One eyewitness who survived told of seeing “young women carrying babies running up and down the streets, their dresses and hair on fire, screaming until they fell down, or the collapsing buildings fell on top of them.”
There was a three-hour pause between the first and second raids. The lull had been calculated to lure civilians from their shelters into the open again. To escape the flames, tens of thousands of civilians had crowded into the Grosser Garten, a magnificent park nearly one and a half miles square.
The second raid came at 1:22 a.m. with no warning. Twice as many bombers returned with a massive load of incendiary bombs. The second wave was designed to spread the raging firestorm into the Grosser Garten.
It was a complete “success.” Within a few minutes a sheet of flame ripped across the grass, uprooting trees and littering the branches of others with everything from bicycles to human limbs. For days afterward, they remained bizarrely strewn about as grim reminders of Allied sadism.
Shortly after 10:30 on the morning of February 14, the last raid swept over the city. American bombers pounded the rubble that had been Dresden for a steady 38 minutes. But this attack was not nearly as heavy as the first two.
However, what distinguished this raid was the cold-blooded ruthlessness with which it was carried out. U.S. Mustangs appeared low over the city, strafing anything that moved, including a column of rescue vehicles rushing to the city to evacuate survivors. One assault was aimed at the banks of the Elbe River, where refugees had huddled during the horrible night.
In the last year of the war, Dresden had become a hospital town. During the previous night’s massacre, heroic nurses had dragged thousands of crippled patients to the Elbe. The low-flying Mustangs machine-gunned those helpless patients, as well as thousands of old men, women and children who had escaped the city.
When the last plane left the sky, Dresden was a scorched ruin, its blackened streets filled with corpses. The city was spared no horror. A flock of vultures escaped from the zoo and fattened on the carnage. Rats swarmed over the piles of corpses.
A Swiss citizen described his visit to Dresden two weeks after the raid: “I could see torn-off arms and legs, mutilated torsos and heads which had been wrenched from their bodies and rolled away. In places the corpses were still lying so densely that I had to clear a path through them in order not to tread on arms and legs.”

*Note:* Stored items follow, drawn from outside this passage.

(** C7: a turn is not completed only by an assistant message with non-empty
    text or an end-of-turn event. A [message] event for an assistant message
    whose text is empty settles the turn at once with text "", and the
    answer and [agent_end] that follow are ignored. The same message ending
    with [message_end] does not settle the turn, which then resolves with
    the answer. *)
Theorem empty_assistant_message_completes_turn :
  done (run [ev "message_start" toolOnly; ev "message" toolOnly;
             ev "message_start" answer; ev "message_end" answer; agent_end] start_turn)
  = Some (Resolved "" [])
  /\
  done (run [ev "message_start" toolOnly; ev "message_end" toolOnly;
             ev "message_start" answer; ev "message_end" answer; agent_end] start_turn)
  = Some (Resolved "All done." []).
Proof. split; vm_compute; reflexivity. Qed.

End TurnProofs.

(* ------------------------------------------------------------------ *)
Module TurnQueueProofs.
Import TurnQueue.

(** C6: two [sendMessage] calls for conversation "c1" on a fresh manager,
    the second issued before the first has finished [ensureConversation].
    Both find no active conversation and each spawns its own bridge, so
    the second turn's prompt is written (to bridge 2) before the first
    turn's terminal event. Once a conversation is active, a second call
    chains on the same queue: its prompt waits for the first turn's end. *)
Theorem concurrent_first_turns_interleave :
  log (run [ACall 1; ACall 2; ASpawn 1; ASpawn 2; AChain 1; AChain 2;
            AStartTurn 1; AStartTurn 2] (init_sm [(1, "c1"); (2, "c1")]))
  = [Prompt 1 1; Prompt 2 2]
  /\
  log (run [ACall 1; ASpawn 1; ACall 2; AChain 1; AChain 2; AStartTurn 1;
            AStartTurn 2; AEndTurn 1; AStartTurn 2] (init_sm [(1, "c1"); (2, "c1")]))
  = [Prompt 1 1; Terminal 1; Prompt 1 2].
Proof. split; vm_compute; reflexivity. Qed.

End TurnQueueProofs.

(* ------------------------------------------------------------------ *)
Module ResumeRouteProofs.
Import ResumeRoute.

(** C8: two [POST /api/resume] requests for [{sessionFile: "/s.jsonl",
    cwd: "/p"}]; the second reaches the [activeSessions] check while the
    first is in [spawnPi]'s startup wait. At that moment bridge_1 is live and
    bound to "/s.jsonl", yet the second request spawns bridge_2 and neither
    answer carries [alreadyActive]. Had the second request come after the
    first was registered, it would have been answered with bridge_1. *)
Theorem resume_during_startup_spawns_duplicate :
  let reqs := [(1%nat, "/s.jsonl", "/p"); (2%nat, "/s.jsonl", "/p")] in
  live_bound (run [ACheck 1; ASpawn 1] (init_server reqs)) "/s.jsonl" = ["bridge_1"] /\
  let s := run [ACheck 1; ASpawn 1; ACheck 2; ASpawn 2; ARegister 1; ARegister 2]
               (init_server reqs) in
  spawnedProcs s = ["bridge_1"; "bridge_2"] /\
  responses s = [(1%nat, Started "bridge_1"); (2%nat, Started "bridge_2")] /\
  live_bound s "/s.jsonl" = ["bridge_1"; "bridge_2"] /\
  let s' := run [ACheck 1; ASpawn 1; ARegister 1; ACheck 2] (init_server reqs) in
  spawnedProcs s' = ["bridge_1"] /\
  responses s' = [(1%nat, Started "bridge_1"); (2%nat, AlreadyActive "bridge_1")].
Proof. vm_compute. repeat split. Qed.

End ResumeRouteProofs.

(* ------------------------------------------------------------------ *)
(** ** The process channel: further properties *)
(* ------------------------------------------------------------------ *)

Module PiBridgeMore.
Import PiBridge PiBridgeProofs.

(** The state of a channel whose process has exited, relative to [b], the
    number of [sendCommand] calls made before the exit. *)
Record dead_inv (b : nat) (w : list (string * string)) (s : chan) : Prop := {
  dinv_chan : chan_inv s;
  dinv_alive : alive s = false;
  dinv_pending : pendingRequests s = ∅;
  dinv_stdin : stdin s = w;
  dinv_issued : b <= issued s;
  dinv_timers : forall h x, timers s !! h = Some x -> h < b;
  dinv_rejected : forall h, b <= h < issued s -> settled s !! h = Some (Rejected ErrNotAlive);
}.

The death toll was staggering. The full extent of the Dresden Holocaust can be more readily grasped if one considers that well over 250,000 — possibly as many as a half a million — persons died within a 14-hour period, whereas estimates of those who died at Hiroshima range from 90,000 to 140,000.*
If ever there was a war crime, then certainly the Dresden Holocaust ranks as the most sordid one of all time. Yet there are no movies made today condemning this fiendish slaughter; nor did any Allied airman–or Sir Winston–sit in the dock at Nuremberg. In fact, the Dresden airmen were actually awarded medals for their role in this mass murder. But, of course, they could not have been tried, because there were “only following orders.”
This is not to say that the mountains of corpses left in Dresden were ignored by the Nuremberg Tribunal. In one final irony, the prosecution presented photographs of the Dresden dead as “evidence” of alleged National Socialist atrocities against Jewish concentration-camp inmates!
Churchill, the monster who ordered the Dresden slaughter, was knighted, and the rest is history. The cold-blooded sadism of the massacre, however, is brushed aside by his biographers, who still cannot bring themselves to tell how the desire of one madman to “impress” another one let to the mass murder of up to a half million men, women and children.